2 de febrero de 2014

Mouvement

MOUVEMENT
Eléments Fondamentaux – De l’Eau
Alejandro Luque (2010)


L’hôtel des immigrants est plein à craquer de personnes qui sont arrivées quelques jours avant et attendent qu’on leur attribue un destin, un morceau de terre. L’hôtel sent mauvais, car ces personnes qui viennent de différents coins d’une Europe appauvrie et pillée, et qui ne savent à peine comment écrire leurs noms et encore moins le faire comprendre aux douaniers, sont logés dans un hôtel administratif. Au-delà des briques se trouve l’Argentine, l’Amérique.
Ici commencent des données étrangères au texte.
(* ===== verification/PrinterSpec.v ===== *)
(** Correctness of the printer driver (PrinterDevice.v). *)

From stdpp Require Import base tactics option list numbers fin_maps functions.
From Stdlib Require Import ZArith Lia.
From S2P Require Import Prelude Memory Hardware Endpoint USBController ControlStream DeviceStandardReq.
From S2P Require Import EndpointStream ControlTransfer ControlReceive ControlRequest DataEndpoint.
From S2P Require Import DataStream ClassDriver SerialPort SerialPortSpec PrinterDevice.

(** ** The port of the driver *)

Definition PRNT_tx {HW : Hardware} {App} {EV : DeviceEvents App} {RQ : DeviceRequests App}
    {OB : Object App PRNTInfo} (fuel : nat) (op : tx_op) : prog (World App) Z :=
  match op with
  | TxByte Data => PRNT_Device_SendByte fuel Data
  | TxData Buffer Length => PRNT_Device_SendData fuel Buffer Length
  | TxString String => PRNT_Device_SendString fuel String
  | TxFlush => PRNT_Device_Flush fuel
  | TxTask => PRNT_Device_USBTask fuel;; mret 0
  end.

Definition PRNT_port {HW : Hardware} {App} {EV : DeviceEvents App} {OB : Object App PRNTInfo}
    (fuel : nat) : Port App :=
  mkPort App (PRNT_online fuel) (PRNT_select DataINEndpoint) (PRNT_select DataOUTEndpoint)
    (PRNT_Device_USBTask fuel).

(** The interface is configured and its data endpoints are [ein] and [eout]. *)
Definition printing {App} {OB : Object App PRNTInfo} (is_in : Z -> bool) (size : Z -> nat)
    (ein eout : Z) (w : World App) : Prop :=
  USB_DeviceState w = DEVICE_STATE_Configured /\
  Z.land (Address (DataINEndpoint (Config (info w)))) 0x0F = ein /\
  Z.land (Address (DataOUTEndpoint (Config (info w)))) 0x0F = eout /\
  0 < ein < 8 /\ 0 < eout < 8 /\ is_in ein = true /\ is_in eout = false /\
  0 < Z.of_nat (size ein) < 65536.

Section Instance.
Context {HW : Hardware} {is_in : Z -> bool} {size : Z -> nat} {q0 : Z -> list (list Z)}.
Context {DH : DataHost is_in size q0} {App : Type} {EV : DeviceEvents App} {RQ : DeviceRequests App}.
Context {OB : Object App PRNTInfo} (ein eout : Z) (w0 : World App) (fuel : nat).
Hypothesis Hopen : printing is_in size ein eout w0.
Abbreviation dev := (dev (is_in := is_in) (q0 := q0) (App := App) w0).

Lemma PRNT_online_dev e st w : dev e st w ->
  wp true (PRNT_online fuel) (fun r w' => r = true /\ dev e st w') w.
Proof.
  intros H. destruct Hopen as (Hst & _). unfold PRNT_online, poll_DeviceState.
  apply wp_bind, wp_bind. unfold wp at 1, interrupt_point. rewrite dh_irq, andb_false_r. apply wp_gets, wp_ret.
  by rewrite (dev_DeviceState _ _ _ _ H), Hst.
Qed.

Lemma PRNT_select_dev f e st w : dev e st w ->
  wp true (PRNT_select f) (fun _ => dev (Z.land (Address (f (Config (info w0)))) 0x0F) st) w.
Proof.
  intros H. apply wp_bind, wp_gets. rewrite (dev_app _ _ _ _ H). by eapply SelectEndpoint_dev.
Qed.

Lemma PRNT_OpenPort : OpenPort is_in size q0 (PRNT_port fuel) ein eout w0.
Proof.
  destruct (Hopen) as (_ & Hi & Ho & He & Heo & Hin & Hout & Hsz).
  split; cbn [online select_in select_out PRNT_port]; [|intros e st w H..|split; [lia|done]|split; [lia|done]].
  - exact PRNT_online_dev.
  - eapply wp_mono; [exact (PRNT_select_dev DataINEndpoint _ _ _ H)|]. intros [] w'. by rewrite Hi.
  - eapply wp_mono; [exact (PRNT_select_dev DataOUTEndpoint _ _ _ H)|]. intros [] w'. by rewrite Ho.
Qed.

(** The task flushes, and resets the endpoints when the host asked for it. *)
Lemma PRNT_task_dev e st w : (0 < fuel)%nat -> (length (ep_bank (st ein)) <= size ein)%nat -> dev e st w ->
  let st1 := <[ein := flushed (size ein) (st ein)]> st in
  wp true (PRNT_Device_USBTask fuel) (fun _ w' =>
    if IsPrinterReset (State (info w0))
    then DataEndpoint.dev (is_in := is_in) (q0 := q0) (upd_app (store_in (set_IsPrinterReset false)) w0) ein
           (<[ein := with_stall false (flush (st1 ein))]> (<[eout := with_stall false (flush (st1 eout))]> st1)) w'
    else dev ein st1 w') w.
Proof.
  intros Hf Hb H st1. destruct (Hopen) as (_ & Hi & Ho & He & Heo & Hin & Hout & Hsz).
  pose proof PRNT_OpenPort. unfold PRNT_Device_USBTask. apply wp_bind.
  eapply wp_mono; [by apply PRNT_online_dev|]. intros on w1 [-> H1]. cbn [negb]. apply wp_bind.
  eapply wp_mono; [exact (autoflush_dev (PRNT_port fuel) ein eout w0 fuel _ _ _ Hf Hb H1)|].
  intros [] w2 H2. fold st1 in H2. apply wp_bind, wp_gets. rewrite (dev_app _ _ _ _ H2). fold (info w0).
  destruct (IsPrinterReset (State (info w0))); cbn [when]; [|by apply wp_ret]. apply wp_bind.
  assert (ein <> eout) by (intros ->; congruence).
  dev_step (reset_bulk_dev _ _ ein eout) H2. intros [] w3 G3. apply wp_modify. by apply dev_upd_app.
Qed.

Lemma PRNT_FlushingTask : (0 < fuel)%nat -> IsPrinterReset (State (info w0)) = false ->
  FlushingTask is_in size q0 (PRNT_port fuel) ein w0.
Proof.
  intros Hf Hr e st w Hb H. cbn [task PRNT_port]. eapply wp_mono; [exact (PRNT_task_dev _ _ _ Hf Hb H)|].
  intros [] w1. by rewrite Hr.
Qed.
End Instance.

(** The printer's port carries data both ways as the virtual serial port does:
    whatever is sent reaches the host completely and in order, in a transfer that
    ends with a short packet, and calls of [PRNT_Device_ReceiveByte] deliver all the
    bytes the host sent.  When the host has asked for a soft reset, the task first
    sends what is waiting and then empties both endpoints, ends their stalls and
    clears the request. *)
Theorem PRNT_port_works {HW : Hardware} {is_in size q0} {DH : DataHost is_in size q0}
    {App} {EV : DeviceEvents App} {RQ : DeviceRequests App} {OB : Object App PRNTInfo}
    fuel ein eout n ops (w : World App) : (0 < fuel)%nat -> printing is_in size ein eout w ->
  let s := fun x => ep_state is_in q0 x (tr w) in
  let reset := IsPrinterReset (State (info w)) in
  Forall (tx_ok fuel) ops -> (length (ep_bank (s ein)) <= size ein)%nat -> countable (ep_queue (s eout)) ->
  (length (concat (ep_queue (s eout))) + length (ep_queue (s eout)) <= n)%nat -> (0 < n)%nat ->
  (reset = false -> exists ext ps, let w' := upd_tr (fun t => ext ++ t) w in
     run_all (PRNT_tx fuel) (ops ++ [TxFlush]) w = Ret true w' /\
     ep_bank (ep_state is_in q0 ein (tr w')) = [] /\
     ep_sent (ep_state is_in q0 ein (tr w')) = ep_sent (s ein) ++ ps /\
     concat ps = ep_bank (s ein) ++ concat (map tx_bytes ops) /\
     Forall (fun p => (length p <= size ein)%nat) ps /\
     (ps = [] \/ exists qs p, ps = qs ++ [p] /\ (length p < size ein)%nat)) /\
  (exists w', receive (PRNT_Device_ReceiveByte fuel) n w = Ret (concat (ep_queue (s eout))) w' /\
     ep_queue (ep_state is_in q0 eout (tr w')) = []) /\
  (reset = true -> exists w', PRNT_Device_USBTask fuel w = Ret tt w' /\
     info w' = set_IsPrinterReset false (info w) /\
     ep_state is_in q0 ein (tr w')
       = mkEP [] (ep_sent (flushed (size ein) (s ein))) (tail (ep_queue (s ein))) false /\
     ep_state is_in q0 eout (tr w') = mkEP [] (ep_sent (s eout)) (tail (ep_queue (s eout))) false).
Proof.
  intros Hf Ho s reset Hok Hb Hc Hn H0. pose proof (PRNT_OpenPort ein eout w fuel Ho) as OP. split; [|split].
  - intros Hr. pose proof (port_transmits (PRNT_port fuel) fuel ein eout ops w Hf OP
      (PRNT_FlushingTask ein eout w fuel Ho Hf Hr) Hok Hb) as (ext & ps & Hrun & He & Hp & Hl & Hs & _).
    exists ext, ps. split; [rewrite <- Hrun; apply run_all_ext; by intros []|]. by rewrite He.
  - destruct (port_receives (PRNT_port fuel) ein eout n w OP Hc) as [_ H].
    destruct (H Hn H0) as (w' & Hrun & He & _). exists w'. split; [exact Hrun|]. by rewrite He.
  - intros Hr. destruct (wp_total_run_unit _ _ _ (PRNT_task_dev ein eout w fuel Ho _
      (fun x => ep_state is_in q0 x (tr w)) w Hf Hb (dev_start w))) as (w' & Hrun & H).
    fold reset in H. rewrite Hr in H. exists w'. split; [done|].
    split; [unfold info; rewrite (dev_app _ _ _ _ H); cbn; by rewrite load_store_in|].
    destruct H as (_ & _ & Hst). destruct (Ho) as (_ & _ & _ & _ & _ & Hin & Hout & _).
    assert (ein <> eout) by (intros ->; congruence). rewrite !Hst. ep_lookup. split; [|done].
    unfold flushed, with_stall, flush. fold (s ein). by repeat case_match.
Qed.

(** ** The port status *)

Section PortStatus.
Context {HW : Hardware} {RH : ReadyHost} {App : Type} {EV : DeviceEvents App}.
Context {OB : Object App PRNTInfo} {PE : PRNTEvents App}.
Implicit Types w : World App.

(** A host acknowledges data only once it got some. *)
Definition awaits_data (w : World App) : Prop :=
  forall t, selected t = 0 -> packets t = packets (tr w) -> tst (u8 (hw_read t UEINTX)) (bit RXOUTI) = false.

Lemma OUT_never fuel n b w0 w : awaits_data w0 -> USB_DeviceState w0 <> DEVICE_STATE_Unattached ->
  ctl [] b w0 w -> StatusStage_wait fuel n Endpoint_IsOUTReceived w = NoFuel.
Proof.
  intros Ha Hd. revert w; induction n as [|n IH]; intros w H; [done|]. cbn [StatusStage_wait].
  assert (wp true Endpoint_IsOUTReceived (fun r w' => r = false /\ ctl [] b w0 w') w) as Hr.
  { unfold Endpoint_IsOUTReceived, test_bits. apply wp_bind, wp_rd, wp_ret. cbn [reg_trunc].
    destruct (H) as (_ & Hs & _ & Hp & _). rewrite Ha by (done || rewrite Hp; apply app_nil_r).
    split; [done|]. by apply ctl_rd. }
  run_step Hr as [-> H1].
  assert (wp true (poll_DeviceState fuel) (fun s w' => s = USB_DeviceState w0 /\ ctl [] b w0 w') w1) as Hpoll.
  { unfold poll_DeviceState. apply wp_bind. unfold wp, interrupt_point. rewrite rh_irq, andb_false_r.
    split; [apply (ctl_globals _ _ _ _ H1)|done]. }
  run_step Hpoll as [-> H2]. rewrite (proj2 (Z.eqb_neq _ _)) by done. by apply IH.
Qed.
End PortStatus.

(** GET_PORT_STATUS is never answered: the handler puts the status byte into the
    bank of the control endpoint and waits for the host's acknowledgement without
    having sent the packet, so against a host that acknowledges data it got the
    handler does not return, however long it runs. *)
Theorem PRNT_port_status_hangs {HW : Hardware} {RH : ReadyHost} {App} {EV : DeviceEvents App}
    {OB : Object App PRNTInfo} {PE : PRNTEvents App} fuel (w : World App) : pending w ->
  asks w CLASS_IN PRNT_REQ_GetPortStatus (InterfaceNumber (Config (info w))) ->
  is_u8 (PortStatus (State (info w))) -> awaits_data w -> USB_DeviceState w <> DEVICE_STATE_Unattached ->
  PRNT_Device_ProcessControlRequest fuel w = NoFuel.
Proof.
  intros Hp (Hb & Hr & Hi) Hu Ha Hd. unfold PRNT_Device_ProcessControlRequest.
  run_step (pending_ctl w Hp) as [-> H1]. cbn [negb].
  rewrite (bind_run (gets _) _ _ _ _ eq_refl), (bind_run the _ _ _ _ eq_refl).
  rewrite (ctl_request _ _ _ _ H1), (ctl_app _ _ _ _ H1). fold (info w). rewrite Hi, Z.eqb_refl, Hr, Hb.
  cbn [negb Z.eqb Pos.eqb PRNT_REQ_GetDeviceID PRNT_REQ_GetPortStatus].
  change (CLASS_IN =? CLASS_IN) with true. cbn [when]. unfold PRNT_GetPortStatus.
  run_step (ClearSETUP_ctl _ _ _ _ H1) as H2. destruct fuel as [|fuel]; [done|].
  run_step (StatusStage_IN_wait_ctl (S fuel) (S fuel) _ _ _ _ ltac:(lia) H2) as [-> H3]. cbn [negb].
  rewrite (bind_run the _ _ _ _ eq_refl), (ctl_app _ _ _ _ H3). fold (info w).
  run_step (Write_8_ctl _ _ _ _ _ Hu H3) as H4. unfold Endpoint_ClearStatusStage.
  rewrite (bind_run (gets _) _ _ _ _ eq_refl), (ctl_request _ _ _ _ H4), Hb.
  change (tst CLASS_IN REQDIR_DEVICETOHOST) with true. cbn iota. unfold mbind, prog_bind.
  by rewrite (OUT_never (S fuel) (S fuel) _ w w3 Ha Hd H4).
Qed.

(** ** Witnesses *)

Definition demo_printer (reset : bool) : PRNTInfo :=
  mkPRNTInfo (mkPRNTConfig 0 (mkEndpointTable 0x81 4 EP_TYPE_BULK 1) (mkEndpointTable 0x02 4 EP_TYPE_BULK 1)
                [77; 70; 71; 0])
             (mkPRNTState 0x18 reset).

Lemma PRNT_port_works_witness :
  let w := selected_world (demo_printer false) 0 in
  let s := fun x => ep_state pair_in pair_q x (tr w) in
  (false = false -> exists ext ps, let w' := upd_tr (fun t => ext ++ t) w in
     run_all (PRNT_tx (HW := pair_hw) (EV := no_events _) (RQ := no_requests _) 20)
       ([TxByte 1; TxData [2; 3; 4; 5] 3; TxTask] ++ [TxFlush]) w = Ret true w' /\
     ep_bank (ep_state pair_in pair_q 1 (tr w')) = [] /\
     ep_sent (ep_state pair_in pair_q 1 (tr w')) = ep_sent (s 1) ++ ps /\
     concat ps = ep_bank (s 1) ++ [1; 2; 3; 4] /\
     Forall (fun p => (length p <= 4)%nat) ps /\
     (ps = [] \/ exists qs p, ps = qs ++ [p] /\ (length p < 4)%nat)) /\
  (exists w', receive (PRNT_Device_ReceiveByte (HW := pair_hw) (EV := no_events _) 20) 10 w
       = Ret (concat (ep_queue (s 2))) w' /\
     ep_queue (ep_state pair_in pair_q 2 (tr w')) = []) /\
  (false = true -> exists w', PRNT_Device_USBTask (HW := pair_hw) (EV := no_events _) 20 w = Ret tt w' /\
     info w' = set_IsPrinterReset false (info w) /\
     ep_state pair_in pair_q 1 (tr w')
       = mkEP [] (ep_sent (flushed 4 (s 1))) (tail (ep_queue (s 1))) false /\
     ep_state pair_in pair_q 2 (tr w') = mkEP [] (ep_sent (s 2)) (tail (ep_queue (s 2))) false).
Proof.
  refine (PRNT_port_works (DH := pair_host) (EV := no_events _) (RQ := no_requests _) 20 1 2 10
    [TxByte 1; TxData [2; 3; 4; 5] 3; TxTask] (selected_world (demo_printer false) 0) _ _ _ _ _ _ _).
  - lia.
  - by repeat split.
  - repeat constructor; try done; lia.
  - cbn. lia.
  - repeat constructor; cbn; lia.
  - cbn. lia.
  - lia.
Defined.

(** A host that has sent a SETUP packet and waits for data. *)
Definition waiting_hw : Hardware :=
  {| hw_read := fun t r => match r with
       | UEINTX => Z.lor (Z.lor (bit TXINI) (match packets t with [] => 0 | _ => bit RXOUTI end)) (bit RXSTPI)
       | _ => 0 end;
     hw_irq := fun _ => false; hw_signature := fun _ => 0 |}.

Lemma waiting_ready : ReadyHost (HW := waiting_hw).
Proof. split; [done|]. intros t _. cbn. by destruct (packets t). Qed.

Lemma PRNT_port_status_hangs_witness :
  PRNT_Device_ProcessControlRequest (HW := waiting_hw) (EV := no_events _) (PE := PRNT_Device_Event_Stub) 1000
    (request_world (demo_printer false) (mkRequest 0xA1 PRNT_REQ_GetPortStatus 0 0 1)) = NoFuel.
Proof.
  apply (PRNT_port_status_hangs (RH := waiting_ready)).
  - by repeat split.
  - by repeat split.
  - done.
  - intros t _ Hp. cbn in *. by rewrite Hp.
  - done.
Defined.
Mais ces murs qui délimitent le hangar d’un côté du port de Buenos Aires, avec ses fenêtres trop hautes pour garantir d’un coup d’œil la promesse de l’immense et vigoureux nouveau monde prêt à donner nourriture et refuge à celui qui voudra s’y aventurer, sont pendant plusieurs jours l’unique paysage possible pour ces parias qui ont échappé à une réalité de misère et d’exclusion.
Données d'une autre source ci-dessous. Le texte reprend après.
(* ===== verification/MIDIDevice.v ===== *)
(** The MIDI device class driver: LUFA/Drivers/USB/Class/Device/MIDIClassDevice.[ch]. *)

From stdpp Require Import base tactics option list numbers.
From Stdlib Require Import ZArith Lia.
From S2P Require Import Prelude Memory Hardware Endpoint USBController ControlStream DeviceStandardReq.
From S2P Require Import EndpointStream ClassDriver.

(** MIDIClassCommon.h *)
Record MIDI_EventPacket_t : Set := mkEvent {
  Event : Z;
  Data1 : Z;
  Data2 : Z;
  Data3 : Z
}.

(** The memory of an event. *)
Definition enc_event (e : MIDI_EventPacket_t) : list Z := [u8 (Event e); u8 (Data1 e); u8 (Data2 e); u8 (Data3 e)].
Definition dec_event (buf : list Z) (e : MIDI_EventPacket_t) : MIDI_EventPacket_t :=
  match buf with [a; b; c; d] => mkEvent a b c d | _ => e end.

(** [USB_ClassInfo_MIDI_Device_t]; its [State] is empty. *)
Record MIDI_Config : Set := mkMIDIConfig {
  StreamingInterfaceNumber : Z;
  DataINEndpoint : USB_Endpoint_Table_t;
  DataOUTEndpoint : USB_Endpoint_Table_t
}.
Record USB_ClassInfo_MIDI_Device_t : Set := mkMIDIInfo {
  Config : MIDI_Config
}.

Abbreviation MIDIInfo := USB_ClassInfo_MIDI_Device_t.

Definition set_EndpointTypes (i : MIDIInfo) : MIDIInfo :=
  let c := Config i in
  mkMIDIInfo (mkMIDIConfig (StreamingInterfaceNumber c) (with_Type EP_TYPE_BULK (DataINEndpoint c))
                (with_Type EP_TYPE_BULK (DataOUTEndpoint c))).

Section MIDIDevice.
Context {HW : Hardware} {App : Type} {EV : DeviceEvents App} {RQ : DeviceRequests App}.
Context {OB : Object App MIDIInfo}.
Context (fuel : nat).
Abbreviation P := (prog (World App)).

Definition MIDI_Device_ConfigureEndpoints : P bool :=
  assign set_EndpointTypes;;
  i ← the;
  ok ← Endpoint_ConfigureEndpointTable fuel [DataINEndpoint (Config i)];
  if negb ok then mret false
  else
    ok ← Endpoint_ConfigureEndpointTable fuel [DataOUTEndpoint (Config i)];
    if negb ok then mret false else mret true.

Definition MIDI_select (f : MIDI_Config -> USB_Endpoint_Table_t) : P unit :=
  i ← the; Endpoint_SelectEndpoint (Address (f (Config i))).

Definition MIDI_Device_SendEventPacket (e : MIDI_EventPacket_t) : P Z :=
  st ← poll_DeviceState fuel;
  if negb (st =? DEVICE_STATE_Configured) then mret ENDPOINT_RWSTREAM_DeviceDisconnected
  else
    MIDI_select DataINEndpoint;;
    r ← Endpoint_Write_Stream_LE fuel (enc_event e) 4 None;
    let '(_, ErrorCode, _) := r in
    if negb (ErrorCode =? ENDPOINT_RWSTREAM_NoError) then mret ErrorCode
    else
      a ← Endpoint_IsReadWriteAllowed;
      when (negb a) Endpoint_ClearIN;;
      mret ENDPOINT_RWSTREAM_NoError.

Definition MIDI_Device_Flush : P Z :=
  st ← poll_DeviceState fuel;
  if negb (st =? DEVICE_STATE_Configured) then mret ENDPOINT_RWSTREAM_DeviceDisconnected
  else
    MIDI_select DataINEndpoint;;
    n ← Endpoint_BytesInEndpoint;
    if negb (n =? 0) then
      Endpoint_ClearIN;;
      ErrorCode ← Endpoint_WaitUntilReady fuel;
      if negb (ErrorCode =? ENDPOINT_READYWAIT_NoError) then mret ErrorCode
      else mret ENDPOINT_READYWAIT_NoError
    else mret ENDPOINT_READYWAIT_NoError.

Definition MIDI_Device_USBTask : P unit :=
  st ← poll_DeviceState fuel;
  if negb (st =? DEVICE_STATE_Configured) then mret tt
  else
    MIDI_select DataINEndpoint;;
    r ← Endpoint_IsINReady;
    when r (MIDI_Device_Flush;; mret tt).

(** The result and the event the pointer leads to. *)
Definition MIDI_Device_ReceiveEventPacket (e : MIDI_EventPacket_t) : P (bool * MIDI_EventPacket_t) :=
  st ← poll_DeviceState fuel;
  if negb (st =? DEVICE_STATE_Configured) then mret (false, e)
  else
    MIDI_select DataOUTEndpoint;;
    r ← Endpoint_IsOUTReceived;
    if negb r then mret (false, e)
    else
      a ← Endpoint_IsReadWriteAllowed;
      if negb a then mret (false, e)
      else
        s ← Endpoint_Read_Stream_LE fuel (enc_event e) 4 None;
        let '(buf, _, _) := s in
        a ← Endpoint_IsReadWriteAllowed;
        when (negb a) Endpoint_ClearOUT;;
        mret (true, dec_event buf e).
End MIDIDevice.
Depuis l’hublot je voyais l’aéroport de Roissy qui ressemblait à un monstrueux dispositif prêt à avaler les avions et leur contenu. Il pleuvait et la surface bétonnée du tarmac reflétait les objets de la même manière qu’à l’autre bout du monde. Pourtant, l’excitation et la peur de l’inconnu transformaient les images trempées que mes sens appréhendaient en paysages avec une lueur différente. A la Douane ils m’ont retenu une heure jusqu’à ce que quelqu’un comprenne que j’étais étudiant boursier, ce qui expliquait pourquoi je n’avais pas de billet de retour ni de visa long séjour. La rigueur d’une langue qui n’est pas la sienne et que se connaît à peine produit un isolement et une fragilité indescriptibles. On débarque sur une nouvelle terre avec un passeport qui devrait être l’unique valide : le souhait profond et la conviction de venir pour y grandir. Mais même pour grandir il faut des papiers et des certificats. Après qu’ils aient vérifié que je les avais, ils m’ouvrirent les portes et j’entrai en Europe.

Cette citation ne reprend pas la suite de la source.